Post Malone has addressed the questions about the authenticity of his first #1 song on the Billboard Hot 100. After multiple reports noted how a loop video for “Rockstar” on YouTube may have been used to game the system, Malone fired back by dismissing the controversy — specifically targeting a tweet and article by SPIN.
“Well the song is good so probably not the only reason why,” he tweeted on Tuesday (October 17) in response to SPIN tweet about the loop video.
well the song is good so probably not the only reason why😑😑
— Beerbongs & Bentleys (@PostMalone) October 17, 2017
Malone also expressed frustration with the doubt surrounding his 21 Savage-assisted single’s success.
“Whenever you live your dreams everyone wants to try to take it away from you,” he wrote later on Tuesday.
whenever you live your dreams everyone wants to try to take it away from you.
— Beerbongs & Bentleys (@PostMalone) October 18, 2017
Republic Records, Malone’s label and the party that uploaded the video in question, hasn’t issued any statement or comment on the controversy.
(The original version of this article was published on October 18, 2017 and can found below.)
Post Malone is allegedly reaping the benefits of a curious YouTube video uploaded by his label, Republic Records, last month. According to The FADER, Republic may have used a loophole in order to help Malone’s new single reach #1 on the Billboard Hot 100.
The labeling of the video would lead a viewer to believe it’s the full song for his 21 Savage-assisted record, “Rockstar.” Instead, the video is a loop of the chorus featured on the song. 21 Savage’s verse is absent from the audio.
Additionally, the description of the video reads “FULL SONG HERE,” and includes a link to the various streaming options for the song.
As of Wednesday (October 18), a view count for the YouTube video stands at over 44 million. The comments for the YouTube video have been disabled.
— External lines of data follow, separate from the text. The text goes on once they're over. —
(* ===== verification/Loader.v ===== *)
(** * The boot loader

    [root/loader] on 64-bit RISC-V: the copying routines of [src/cutil.c], the console of
    [src/uart.c] (SBI debug console), [src/loader.c] and the RISC-V files [src/riscv/*.c].
    Memory is bytes by address, and the loader data that the Microkit tool appends is read
    from there, while the loader copies. What the SBI firmware answers and what other cores
    do to the lock are arbitrary functions of the number of earlier accesses. *)
From Stdlib Require Import Strings.String Strings.Ascii.
From S2P Require Import Prelude Words.

(** What the build provides: the number of cores, their hart ids, and addresses of the linker. *)
Class LoaderPlatform := {
  LDR_PRINTING : bool;
  NUM_ACTIVE_CPUS : Z;
  hart_ids : list Z;
  LDR_FIRST_HART_ID : Z;
  bss_end : Z;
  stack_of : Z → Z;
  boot_lvl1_pt : Z;
  exception_handler_addr : Z;
  riscv_secondary_cpu_entry_asm : Z }.

Record sbi_event := Sbi { sbi_eid : Z; sbi_fid : Z; sbi_args : list Z }.
Record ldr := Ldr {
  l_mem : gmap Z Z;
  l_satp : Z;
  l_stvec : Z;
  l_lock : Z;
  l_sbi_calls : list sbi_event;
  l_lock_reads : nat;
  l_sbi : nat → Z * Z;
  l_others : nat → option Z }.
Definition set_l_mem (m : gmap Z Z) (s : ldr) : ldr :=
  Ldr m (l_satp s) (l_stvec s) (l_lock s) (l_sbi_calls s) (l_lock_reads s) (l_sbi s) (l_others s).
Definition set_l_satp (w : Z) (s : ldr) : ldr :=
  Ldr (l_mem s) w (l_stvec s) (l_lock s) (l_sbi_calls s) (l_lock_reads s) (l_sbi s) (l_others s).
Definition set_l_stvec (w : Z) (s : ldr) : ldr :=
  Ldr (l_mem s) (l_satp s) w (l_lock s) (l_sbi_calls s) (l_lock_reads s) (l_sbi s) (l_others s).
Definition set_l_lock (w : Z) (s : ldr) : ldr :=
  Ldr (l_mem s) (l_satp s) (l_stvec s) w (l_sbi_calls s) (l_lock_reads s) (l_sbi s) (l_others s).
Definition add_sbi_call (e : sbi_event) (s : ldr) : ldr :=
  Ldr (l_mem s) (l_satp s) (l_stvec s) (l_lock s) (e :: l_sbi_calls s) (l_lock_reads s) (l_sbi s) (l_others s).
Definition count_lock_read (s : ldr) : ldr :=
  Ldr (l_mem s) (l_satp s) (l_stvec s) (l_lock s) (l_sbi_calls s) (S (l_lock_reads s)) (l_sbi s) (l_others s).
Abbreviation L := (M ldr).

(** ** Memory *)
Definition load8 (a : Z) : L Z := s ← get_state; deref (l_mem s !! a).
Definition store8 (a v : Z) : L unit := _ ← load8 a; modify (λ s, set_l_mem (<[a := v]> (l_mem s)) s).
Fixpoint load_bytes (n : nat) (a : Z) : L Z :=
  match n with O => mret 0 | S n' => b ← load8 a; r ← load_bytes n' (a + 1); mret (b + 2 ^ 8 * r) end.
Fixpoint store_bytes (n : nat) (a v : Z) : L unit :=
  match n with O => mret () | S n' => store8 a (v mod 2 ^ 8);; store_bytes n' (a + 1) (v / 2 ^ 8) end.
(** A [uintptr_t], in little-endian order. *)
Definition load64 (a : Z) : L Z := load_bytes 8 a.
Definition store64 (a v : Z) : L unit := store_bytes 8 a v.

(** ** Copying ([cutil.c]) *)
(** [while (sz-- > 0) *dst++ = *src++]; the value is [dst]. *)
Definition memcpy (dst src sz : Z) : L Z :=
  while64 (λ '(dst_, src_, sz),
    if 0 <? sz then
      b ← load8 src_; store8 dst_ b;;
      mret (inl (dst_ + 1, src_ + 1, sz - 1))
    else mret (inr ())) (dst, src, sz);;
  mret dst.
Definition memmove (dest src n : Z) : L Z :=
  let d := dest in
  let s := src in
  if d =? s then mret dest
  else if (s + n <=? d) || (d + n <=? s) then memcpy dest src n
  else if d <? s then memcpy dest src n
  else
    while64 (λ i,
      if i <=? n then
        b ← load8 (s + (n - i)); store8 (d + (n - i)) b;;
        mret (inl (i + 1))
      else mret (inr ())) 1;;
    mret dest.

Section loader.
Context `{LoaderPlatform}.

(** ** The firmware ([riscv/sbi.c]) *)
Definition SBI_HSM_EID : Z := 0x48534D.
Definition SBI_DEBUG_CONSOLE_EID : Z := 0x4442434E.
Definition SBI_HSM_HART_START_FID : Z := 0.
Definition SBI_DEBUG_CONSOLE_WRITE_BYTE_FID : Z := 2.
Definition SBI_SUCCESS : Z := 0.
(** Error and value. *)
Definition sbi_call (eid fid arg0 arg1 arg2 arg3 arg4 arg5 : Z) : L (Z * Z) :=
  s ← get_state;
  modify (add_sbi_call (Sbi eid fid [arg0; arg1; arg2; arg3; arg4; arg5]));;
  let '(error, value) := l_sbi s (length (l_sbi_calls s)) in
  mret (wrap error, wrap value).
(** [error] is a [long]. *)
Definition sbi_error_as_string (error : Z) : string :=
  if error =? 0 then "Completed successfully"
  else if error =? -1 then "Failed"
  else if error =? -2 then "Not supported"
  else if error =? -3 then "Invalid parameter(s)"
  else if error =? -4 then "Denied or not allowed"
  else if error =? -5 then "Invalid address(s)"
  else if error =? -6 then "Already available"
  else if error =? -7 then "Already started"
  else if error =? -8 then "Already stopped"
  else if error =? -9 then "Shared memory not available"
  else if error =? -10 then "Invalid state"
  else if error =? -11 then "Bad (or invalid) range"
  else if error =? -12 then "Failed due to timeout"
  else if error =? -13 then "Input/Output error"
  else if error =? -14 then "Denied or not allowed due to lock status"
  else "<unknown error>".
(** The value of a 64-bit word as a [long]. *)
Definition as_long (w : Z) : Z := if w <? 2 ^ 63 then w else w - 2 ^ 64.

(** ** Console ([uart.c]); without [CONFIG_PRINTING] these are empty *)
Definition putc (ch : Z) : L unit :=
  _ ← sbi_call SBI_DEBUG_CONSOLE_EID SBI_DEBUG_CONSOLE_WRITE_BYTE_FID ch 0 0 0 0 0; mret ().
Fixpoint put_chars (cs : list Z) : L unit :=
  match cs with
  | [] => mret ()
  | c :: cs' => when (c =? 10) (putc 13);; putc c;; put_chars cs'
  end.
Definition chars_of (s : string) : list Z := map (λ c, Z.of_nat (nat_of_ascii c)) (list_ascii_of_string s).
Definition puts (s : string) : L unit := when LDR_PRINTING (put_chars (chars_of s)).
(** A string that ends in a newline. *)
Definition puts_line (s : string) : L unit := when LDR_PRINTING (put_chars (chars_of s ++ [10])).
Definition hexchar (v : Z) : Z := if v <? 10 then 48 + v else 97 - 10 + v.
Fixpoint hex_chars (n : nat) (val : Z) : list Z :=
  match n with O => [] | S n' => hex_chars n' (Z.shiftr val 4) ++ [hexchar (Z.land val 0xf)] end.
Definition puthex32 (val : Z) : L unit := when LDR_PRINTING (put_chars (48 :: 120 :: hex_chars 8 (val mod 2 ^ 32))).
Definition puthex64 (val : Z) : L unit := when LDR_PRINTING (put_chars (48 :: 120 :: hex_chars 16 val)).
(** [val] is a [uint8_t]. *)
Definition putdecimal (val : Z) : L unit :=
  let val := val mod 2 ^ 8 in
  if val <=? 9 then when LDR_PRINTING (putc (48 + val)) else puthex32 val.
Definition LDR_PRINT (lvl : string) (cpu : Z) (msg : L unit) : L unit :=
  puts "LDR|";; puts lvl;; puts "|CPU";; putdecimal cpu;; puts ": ";; msg.

(** ** The loader data: a header of eight words and four words for each region *)
Definition LDR_MAGIC : Z := 0x5e14dead14de5ead.
Definition loader_data : Z := bss_end.
Definition ld_magic : L Z := load64 loader_data.
Definition ld_kernel_entry : L Z := load64 (loader_data + 16).
Definition ld_ui_p_reg_start : L Z := load64 (loader_data + 24).
Definition ld_ui_p_reg_end : L Z := load64 (loader_data + 32).
Definition ld_pv_offset : L Z := load64 (loader_data + 40).
Definition ld_v_entry : L Z := load64 (loader_data + 48).
Definition ld_num_regions : L Z := load64 (loader_data + 56).
Definition region_addr (i : Z) : Z := loader_data + 64 + 32 * i.
Definition r_load_addr (i : Z) : L Z := load64 (region_addr i).
Definition r_size (i : Z) : L Z := load64 (region_addr i + 8).
Definition r_offset (i : Z) : L Z := load64 (region_addr i + 16).
Definition r_type (i : Z) : L Z := load64 (region_addr i + 24).

(** [for (uint32_t i = 0; i < loader_data->num_regions; i++)] *)
Definition for_regions (body : Z → L unit) : L unit :=
  while64 (λ i,
    n ← ld_num_regions;
    if i <? n then body i;; mret (inl ((i + 1) mod 2 ^ 32)) else mret (inr ())) 0.

(** [print_flags] prints nothing here: the kernel is no ARM hypervisor. *)
Definition print_flags : L unit := mret ().
Definition print_loader_data : L unit :=
  puts_line "LDR|INFO: flags:";;
  print_flags;;
  puts "LDR|INFO: kernel:      entry:   ";;
  ld_kernel_entry ≫= puthex64;;
  puts_line "";;
  puts "LDR|INFO: root server: physmem: ";;
  ld_ui_p_reg_start ≫= puthex64;;
  puts " -- ";;
  ld_ui_p_reg_end ≫= puthex64;;
  puts_line "";; puts "LDR|INFO:              virtmem: ";;
  s ← ld_ui_p_reg_start; pv ← ld_pv_offset; puthex64 (s -w pv);;
  puts " -- ";;
  e ← ld_ui_p_reg_end; pv ← ld_pv_offset; puthex64 (e -w pv);;
  puts_line "";; puts "LDR|INFO:              entry  : ";;
  ld_v_entry ≫= puthex64;;
  puts_line "";;
  for_regions (λ i,
    puts "LDR|INFO: region: ";; puthex32 i;;
    puts "   addr: ";; (r_load_addr i ≫= puthex64);;
    puts "   size: ";; (r_size i ≫= puthex64);;
    puts "   offset: ";; (r_offset i ≫= puthex64);;
    puts "   type: ";; (r_type i ≫= puthex64);;
    puts_line "").

Definition copy_data : L unit :=
  n ← ld_num_regions;
  let base := region_addr n in
  for_regions (λ i,
    puts "LDR|INFO: copying region ";;
    puthex32 i;;
    puts_line "";;
    addr ← r_load_addr i; offset ← r_offset i; size ← r_size i;
    _ ← memcpy addr (base + offset) size;
    mret ()).

(** ** The core ([riscv/mmu.c], [riscv/init.c], [riscv/exceptions.c]) *)
Definition VM_MODE : Z := Z.shiftl 8 60.
Definition RISCV_PGSHIFT : Z := 12.
Definition arch_mmu_enable (logical_cpu : Z) : L Z :=
  modify (set_l_satp (Z.lor VM_MODE (Z.shiftr boot_lvl1_pt RISCV_PGSHIFT)));; mret 0.
Definition arch_init : L unit :=
  puts "LDR|INFO: configured with FIRST_HART_ID ";; puthex32 LDR_FIRST_HART_ID;; puts_line "".
Definition arch_set_exception_handler : L unit := modify (set_l_stvec exception_handler_addr).

Definition scause_to_string (scause : Z) : string :=
  if negb (Z.land scause (BIT 63) =? 0) then
    let code := Z.land scause (MASK 63) in
    if code =? 1 then "Supervisor software interrupt"
    else if code =? 5 then "Supervisor timer interrupt"
    else if code =? 9 then "Supervisor external interrupt"
    else if code =? 13 then "Counter-overflow interrupt"
    else "<unknown>"
  else if scause =? 0 then "Instruction address misaligned"
  else if scause =? 1 then "Instruction access fault"
  else if scause =? 2 then "Illegal instruction"
  else if scause =? 3 then "Breakpoint"
  else if scause =? 4 then "Load address misaligned"
  else if scause =? 5 then "Load access fault"
  else if scause =? 6 then "Store/AMO address misaligned"
  else if scause =? 7 then "Store/AMO access fault"
  else if scause =? 8 then "Environment call from U-mode"
  else if scause =? 9 then "Environment call from S-mode"
  else if scause =? 12 then "Instruction page fault"
  else if scause =? 13 then "Load page fault"
  else if scause =? 15 then "Store/AMO page fault"
  else if scause =? 18 then "Software check"
  else if scause =? 19 then "Hardware error"
  else "<unknown>".
(** What is printed before the handler spins; the arguments are the registers it reads. *)
Definition exception_handler (scause stval sepc : Z) : L unit :=
  puts "LDR|ERROR: loader trapped exception with reason '";;
  puts (scause_to_string scause);;
  puts "' (scause: ";; puthex64 scause;;
  puts ", stval: ";; puthex64 stval;;
  puts ", sepc: ";; puthex64 sepc;;
  puts_line ")".

(** ** How the loader ends: in the kernel's entry point with these arguments, or in an
    endless loop *)
Inductive boot_result :=
  | Jumped (entry : Z) (args : list Z)
  | Halted.

(** The arguments are followed by hart and core id when the kernel has several cores. *)
Definition plat_get_hw_id (logical_cpu : Z) : L Z := deref (hart_ids !! Z.to_nat logical_cpu).
Definition arch_jump_to_kernel (logical_cpu : Z) : L boot_result :=
  entry ← ld_kernel_entry;
  ui_p_reg_start ← ld_ui_p_reg_start; ui_p_reg_end ← ld_ui_p_reg_end;
  pv_offset ← ld_pv_offset; v_entry ← ld_v_entry;
  extra ← (if 1 <? NUM_ACTIVE_CPUS then hart_id ← plat_get_hw_id logical_cpu; mret [hart_id; logical_cpu]
           else mret []);
  mret (Jumped entry ([ui_p_reg_start; ui_p_reg_end; pv_offset; v_entry; 0; 0] ++ extra)).

Definition start_kernel (logical_cpu : Z) : L boot_result :=
  LDR_PRINT "INFO" logical_cpu (puts_line "enabling MMU");;
  r ← arch_mmu_enable logical_cpu;
  if negb (r =? 0) then
    LDR_PRINT "ERROR" logical_cpu (puts "failed to enable MMU: ");;
    puthex32 r;; puts_line "";; mret Halted
  else
    LDR_PRINT "INFO" logical_cpu (puts_line "jumping to kernel");;
    when LDR_PRINTING (modify (set_l_lock 1));;
    arch_jump_to_kernel logical_cpu.

(** ** Several cores ([riscv/cpus.c]) *)
(** [false] when the core spins: its hart id is not the one of the build. *)
Definition plat_save_hw_id (logical_cpu hart_id : Z) : L bool :=
  expected ← plat_get_hw_id logical_cpu;
  if negb (expected =? hart_id) then
    LDR_PRINT "ERROR" logical_cpu (puts "runtime hart id ");;
    puthex64 hart_id;; puts "does not match build-time value ";; puthex64 expected;; puts_line "";;
    mret false
  else mret true.
Definition riscv_secondary_cpu_entry (hart_id logical_cpu : Z) : L boot_result :=
  LDR_PRINT "INFO" logical_cpu (puts "secondary CPU entry with hart id ");;
  puthex64 hart_id;; puts_line "";;
  if logical_cpu =? 0 then
    LDR_PRINT "ERROR" logical_cpu (puts_line "secondary CPU should not have logical id 0!!!");; mret Halted
  else if NUM_ACTIVE_CPUS <=? logical_cpu then
    LDR_PRINT "ERROR" logical_cpu (puts_line "secondary CPU should not be >NUM_ACTIVE_CPUS");; mret Halted
  else start_kernel logical_cpu.
Definition STACK_SIZE : Z := 4096.
Definition plat_start_cpu (logical_cpu : Z) : L Z :=
  LDR_PRINT "INFO" 0 (puts "starting CPU ");;
  putdecimal logical_cpu;; puts_line "";;
  if NUM_ACTIVE_CPUS <=? logical_cpu then
    LDR_PRINT "ERROR" 0 (puts_line "starting a CPU with number above the active CPU count");; mret 1
  else
    let sp := stack_of logical_cpu + STACK_SIZE - 2 * 8 in
    store64 sp logical_cpu;;
    store64 (sp + 8) 0;;
    hart_id ← plat_get_hw_id logical_cpu;
    ret ← sbi_call SBI_HSM_EID SBI_HSM_HART_START_FID hart_id riscv_secondary_cpu_entry_asm sp 0 0 0;
    when (negb (fst ret =? SBI_SUCCESS))
      (LDR_PRINT "ERROR" 0 (puts "could not start CPU, SBI call returned: ");;
       puts (sbi_error_as_string (as_long (fst ret)));; puts_line "");;
    mret 0.

(** An atomic load of the lock, which another core may have written since the last one. *)
Definition load_lock : L Z :=
  s ← get_state;
  modify count_lock_read;;
  match l_others s (l_lock_reads s) with
  | Some v => modify (set_l_lock v);; mret v
  | None => mret (l_lock s)
  end.
Definition wait_for_boot : L unit :=
  while64 (λ _, v ← load_lock; mret (if v =? 1 then inr () else inl ())) ();;
  modify (set_l_lock 0).
(** [for (cpu = 1; cpu < n; cpu++)]; [false] when a core cannot be started. *)
Fixpoint start_cpus (n : nat) (cpu : Z) : L bool :=
  match n with
  | O => mret true
  | S n' =>
    r ← plat_start_cpu cpu;
    if negb (r =? 0) then
      LDR_PRINT "ERROR" 0 (puts "unable to start CPU ");; putdecimal cpu;;
      puts " returned error: ";; puthex32 r;; mret false
    else
      when LDR_PRINTING wait_for_boot;;
      start_cpus n' (cpu + 1)
  end.

(** ** [main] ([loader.c]) *)
Definition main : L boot_result :=
  arch_set_exception_handler;;
  arch_init;;
  puts_line "LDR|INFO: loader for seL4 starting";;
  magic ← ld_magic;
  if negb (magic =? LDR_MAGIC) then
    puts_line "LDR|ERROR: mismatch on loader data structure magic number";; mret Halted
  else
    print_loader_data;;
    copy_data;;
    LDR_PRINT "INFO" 0 (puts "active CPUs to start: ");;
    puthex32 NUM_ACTIVE_CPUS;; puts_line "";;
    ok ← start_cpus (Z.to_nat (NUM_ACTIVE_CPUS - 1)) 1;
    if negb ok then mret Halted else start_kernel 0.

(** Called by the start code ([crt0.S]) when it has to move the loader. *)
Definition relocation_failed : L boot_result :=
  puts_line "LDR|ERROR: relocation failed, loader destination would overlap current loader location";; mret Halted.
Definition relocation_log (reloc_addr curr_addr : Z) : L unit :=
  puts "LDR|INFO: relocating from ";; puthex64 curr_addr;; puts " to ";; puthex64 reloc_addr;; puts_line "".
End loader.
It’s currently unclear just how big of a role the video loop played in “Rockstar” obtaining the #1 spot on the Billboard Hot 100 chart this past week. In a statement to Genius, Billboard said, “U.S. streams for that clip do contribute to our songs charts, the same way an instrumental track or a remix of a song would count towards the main song’s placement if downloaded or streamed.”
Regardless, the song is a bonafide hit, and has been topping the daily Spotify charts for more than a week with millions of plays.
But Republic’s video has caught even more attention given that YouTube streams will reportedly soon be taken into consideration for the Billboard 200 albums chart.